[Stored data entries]
⁂

(** *** Handlers *)

Context (workflowsDir : string).
Record Server := mkServer {
  sv_rateLimiter : RateLimiter;
  sv_deliveries : deliveryCache;
  sv_tasks : task_table;
  sv_sem : Z
}.
Definition NewWebhookServer : Server :=
  mkServer (NewRateLimiter rateLimitPerMin Minute) (newDeliveryCache deliveryDedupWindow deliveryCacheLimit) ∅ 0.

Definition workflow_name (r : Request) : string := TrimPrefix (rq_Path r) "/webhook/".
(** The request's name and body, checked. *)
Definition read_request (r : Request) : string + Response :=
  if bool_decide (workflow_name r = "") || negb (isValidWorkflowName (workflow_name r))
  then inr (Refuse 400 "invalid workflow name") else
  match read_limited r (maxBodySize + 1) with
  | Err _ => inr (Refuse 400 "failed to read request body")
  | Ok body => if maxBodySize <? Z.of_nat (String.length body)
               then inr (Refuse 413 "request body too large") else inl body
  end.

(** Where a handler stands: it comes to the rate limiter, to authentication,
    to the look-up of the workflow, to the semaphore, to the table. *)
Inductive phase :=
  | PhArrived
  | PhAllowed (body : string)
  | PhAuthorized (body : string)
  | PhFound (body : string)
  | PhSlot (body : string).

(** What a handler sees of the outside: the clock, the files, a random id. *)
Record Observed := mkObserved { ob_now : Z; ob_files : Files; ob_id : string }.

Definition handle_phase (ob : Observed) (r : Request) (ph : phase) (s : Server) : Server * (phase + Response) :=
  match ph with
  | PhArrived =>
      let '(ok, rl) := Allow (ob_now ob) (getClientIP trustProxy r) (sv_rateLimiter s) in
      let s := mkServer rl (sv_deliveries s) (sv_tasks s) (sv_sem s) in
      (s, if ok then match read_request r with inl body => inl (PhAllowed body) | inr e => inr e end
          else inr (Refuse 429 "rate limit exceeded"))
  | PhAllowed body =>
      let '(refused, c) := requireAuth (ob_now ob) r body (sv_deliveries s) in
      (mkServer (sv_rateLimiter s) c (sv_tasks s) (sv_sem s),
       match refused with Some e => inr e | None => inl (PhAuthorized body) end)
  | PhAuthorized body =>
      (s, match findWorkflowPath (ob_files ob) workflowsDir (workflow_name r) with
          | Ok _ => inl (PhFound body) | Err e => inr (Refuse 404 e)
          end)
  | PhFound body =>
      if sv_sem s <? maxConcurrentTasks
      then (mkServer (sv_rateLimiter s) (sv_deliveries s) (sv_tasks s) (sv_sem s + 1), inl (PhSlot body))
      else (s, inr (Refuse 503 "server too busy, try again later"))
  | PhSlot body =>
      let task := mkTask (ob_id ob) (workflow_name r) body TaskPending "" "" (ob_now ob) None None in
      (mkServer (sv_rateLimiter s) (sv_deliveries s) (addTask task (sv_tasks s)) (sv_sem s),
       inr (AcceptedTask (ob_id ob)))
  end.

Definition handleStatus (r : Request) (s : Server) : Response :=
  let taskID := TrimPrefix (rq_Path r) "/webhook/status/" in
  if decide (taskID = "") then Refuse 400 "missing task id" else
  match getTask taskID (sv_tasks s) with Some t => TaskState t | None => Refuse 404 "task not found" end.

(** [None]: the request goes to [handleWebhook]. *)
Definition routeWebhook (r : Request) (s : Server) : option Response :=
  if decide (rq_Path r = "/webhook/health") then
    Some (if decide (rq_Method r = "GET") then Healthy else Refuse 405 "method not allowed")
  else if HasPrefix (rq_Path r) "/webhook/status/" then
    Some (if decide (rq_Method r = "GET") then
            match requireSecret r with Some e => e | None => handleStatus r s end
          else Refuse 405 "method not allowed")
  else if decide (rq_Method r = "POST") then None else Some (Refuse 405 "method not allowed").

(** *** Running a task *)

Context {W S : Type} `{HS : IdempotencyStore S}.
Context (xe : ExecEnv W) (ae : auditEnv W) (env : Env W) (store : Store W) (te : TextEnv).
(** The file system, and [workflow.ParseWorkflow]. *)
Context (files : M W Files) (ParseWorkflow : string -> M W (result Workflow)).

Definition request_vars (body : string) (query : list (string * list string)) (vars : gmap string string)
    : gmap string string :=
  foldl (fun vars kv => match kv with
         | (k, v :: _) => if decide (k <> "") then <[k := v]> vars else vars
         | (_, []) => vars
         end) (<["input" := body]> vars) query.
Definition set_vars (vars : gmap string string) (wf : Workflow) : Workflow :=
  mkWorkflow (wf_Name wf) (wf_Description wf) vars (wf_Steps wf) (wf_Output wf) (wf_InputSchema wf)
    (wf_MaxConcurrency wf) (wf_Schedule wf).

Definition task_failed (msg : string) : TaskStatus * string * string := (TaskFailed, "", msg).
(** What [runTask] does between marking the task running and completing it;
    the goroutine turns a panic into a failure. *)
Definition task_outcome (name body : string) (query : list (string * list string))
    : M (W * S) (TaskStatus * string * string) :=
  recover (
    fl ← lift files;
    match findWorkflowPath fl workflowsDir name with
    | Err e => mret (task_failed e)
    | Ok path =>
        parsed ← lift (ParseWorkflow path);
        match parsed with
        | Err _ => mret (task_failed "workflow parse failed")
        | Ok wf =>
            let wf := set_vars (request_vars body query (wf_Vars wf)) wf in
            let ctx := Effects.WithTimeout Background DefaultWorkflowTimeout in
            verr ← lift (ValidateWorkflow te (Some (NewEngine (Some DefaultPolicy) None)) ctx wf);
            match verr with
            | Some _ => mret (task_failed "workflow blocked by policy")
            | None =>
                '(output, _, err) ← Execute xe ae env store (WithAuditLog true "" NewExecutor) ctx wf;
                match err with
                | Some _ => mret (task_failed "workflow execution failed")
                | None => mret (TaskCompleted, output, "")
                end
            end
        end
    end) (fun p => mret (task_failed ("panic: " +:+ p))).

(** *** The server at work *)

(** A task's goroutine: it marks the task running, runs the workflow,
    completes the task and gives its slot back. *)
Inductive tphase :=
  | TStart
  | TBody
  | TEnd (outcome : TaskStatus * string * string)
  | TRelease.
Record trun := mkRun {
  tr_id : string;
  tr_name : string;
  tr_body : string;
  tr_query : list (string * list string);
  tr_phase : tphase
}.
Definition at_phase (ph : tphase) (t : trun) : trun :=
  mkRun (tr_id t) (tr_name t) (tr_body t) (tr_query t) ph.

(** What has happened, for the theorems: a request was let through or held
    back by the limiter, was authenticated, was accepted as a task. *)
Inductive event :=
  | EvAllow (t : Z) (ip : string) (ok : bool)
  | EvAuth (t : Z) (r : Request) (body : string)
  | EvAccept (t : Z) (r : Request) (body id : string).

Record machine := mkMachine {
  mc_clock : Z;
  mc_server : Server;
  mc_handlers : list (Request * phase);
  mc_runs : list trun;
  mc_world : W * S;
  mc_log : list event
}.
Definition start_machine (t : Z) (ws : W * S) : machine := mkMachine t NewWebhookServer [] [] ws [].

Definition events_of (ob : Observed) (r : Request) (ph : phase) (s : Server) : list event :=
  match ph, (handle_phase ob r ph s).2 with
  | PhArrived, _ => [EvAllow (ob_now ob) (getClientIP trustProxy r)
                      (Allow (ob_now ob) (getClientIP trustProxy r) (sv_rateLimiter s)).1]
  | PhAllowed body, inl _ => [EvAuth (ob_now ob) r body]
  | PhSlot body, _ => [EvAccept (ob_now ob) r body (ob_id ob)]
  | _, _ => []
  end.
Definition spawned (ob : Observed) (r : Request) (ph : phase) : list trun :=
  match ph with
  | PhSlot body => [mkRun (ob_id ob) (workflow_name r) body (rq_Query r) TStart]
  | _ => []
  end.

(** The server after its table changed. *)
Definition with_tasks (tasks : task_table) (s : Server) : Server :=
  mkServer (sv_rateLimiter s) (sv_deliveries s) tasks (sv_sem s).
Definition release_slot (s : Server) : Server :=
  mkServer (sv_rateLimiter s) (sv_deliveries s) (sv_tasks s) (sv_sem s - 1).

(** The step of one task's goroutine. *)
Definition run_step (now : Z) (t : trun) (s : Server) (ws : W * S) : Server * option trun * (W * S) :=
  match tr_phase t with
  | TStart => (with_tasks (updateTask (tr_id t) (set_started now) (sv_tasks s)) s, Some (at_phase TBody t), ws)
  | TBody =>
      let '(ws, o) := task_outcome (tr_name t) (tr_body t) (tr_query t) ws in
      (s, Some (at_phase (TEnd match o with Ret o => o | Panic p => task_failed ("panic: " +:+ p) end) t), ws)
  | TEnd (status, output, errStr) =>
      (with_tasks (completeTask now (tr_id t) status output errStr (sv_tasks s)) s, Some (at_phase TRelease t), ws)
  | TRelease => (release_slot s, None, ws)
  end.

Inductive server_step : machine -> machine -> Prop :=
| ss_tick m t : mc_clock m <= t <= int64_max ->
    server_step m (mkMachine t (mc_server m) (mc_handlers m) (mc_runs m) (mc_world m) (mc_log m))
| ss_others m ws :
    server_step m (mkMachine (mc_clock m) (mc_server m) (mc_handlers m) (mc_runs m) ws (mc_log m))
| ss_arrive m r : routeWebhook r (mc_server m) = None ->
    server_step m (mkMachine (mc_clock m) (mc_server m) (mc_handlers m ++ [(r, PhArrived)])%list (mc_runs m)
      (mc_world m) (mc_log m))
| ss_handle m ob l1 r ph l2 s next :
    mc_handlers m = (l1 ++ (r, ph) :: l2)%list -> ob_now ob = mc_clock m ->
    handle_phase ob r ph (mc_server m) = (s, next) ->
    server_step m (mkMachine (mc_clock m) s
      (l1 ++ match next with inl ph' => [(r, ph')] | inr _ => [] end ++ l2)%list
      (mc_runs m ++ spawned ob r ph)%list (mc_world m) (events_of ob r ph (mc_server m) ++ mc_log m)%list)
| ss_run m l1 t l2 s next ws :
    mc_runs m = (l1 ++ t :: l2)%list ->
    run_step (mc_clock m) t (mc_server m) (mc_world m) = (s, next, ws) ->
    server_step m (mkMachine (mc_clock m) s (mc_handlers m)
      (l1 ++ match next with Some t' => [t'] | None => [] end ++ l2)%list ws (mc_log m))
| ss_clean m :
    server_step m (mkMachine (mc_clock m)
      (with_tasks (cleanupTasks (mc_clock m) (sv_tasks (mc_server m))) (mc_server m))
      (mc_handlers m) (mc_runs m) (mc_world m) (mc_log m)).
End server.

⁂

Take the entries above and copy them exactly from the first line through the line with "Z.of_nat (String.length body)"; leave out every line after it.

(** *** Handlers *)

Context (workflowsDir : string).
Record Server := mkServer {
  sv_rateLimiter : RateLimiter;
  sv_deliveries : deliveryCache;
  sv_tasks : task_table;
  sv_sem : Z
}.
Definition NewWebhookServer : Server :=
  mkServer (NewRateLimiter rateLimitPerMin Minute) (newDeliveryCache deliveryDedupWindow deliveryCacheLimit) ∅ 0.

Definition workflow_name (r : Request) : string := TrimPrefix (rq_Path r) "/webhook/".
(** The request's name and body, checked. *)
Definition read_request (r : Request) : string + Response :=
  if bool_decide (workflow_name r = "") || negb (isValidWorkflowName (workflow_name r))
  then inr (Refuse 400 "invalid workflow name") else
  match read_limited r (maxBodySize + 1) with
  | Err _ => inr (Refuse 400 "failed to read request body")
  | Ok body => if maxBodySize <? Z.of_nat (String.length body)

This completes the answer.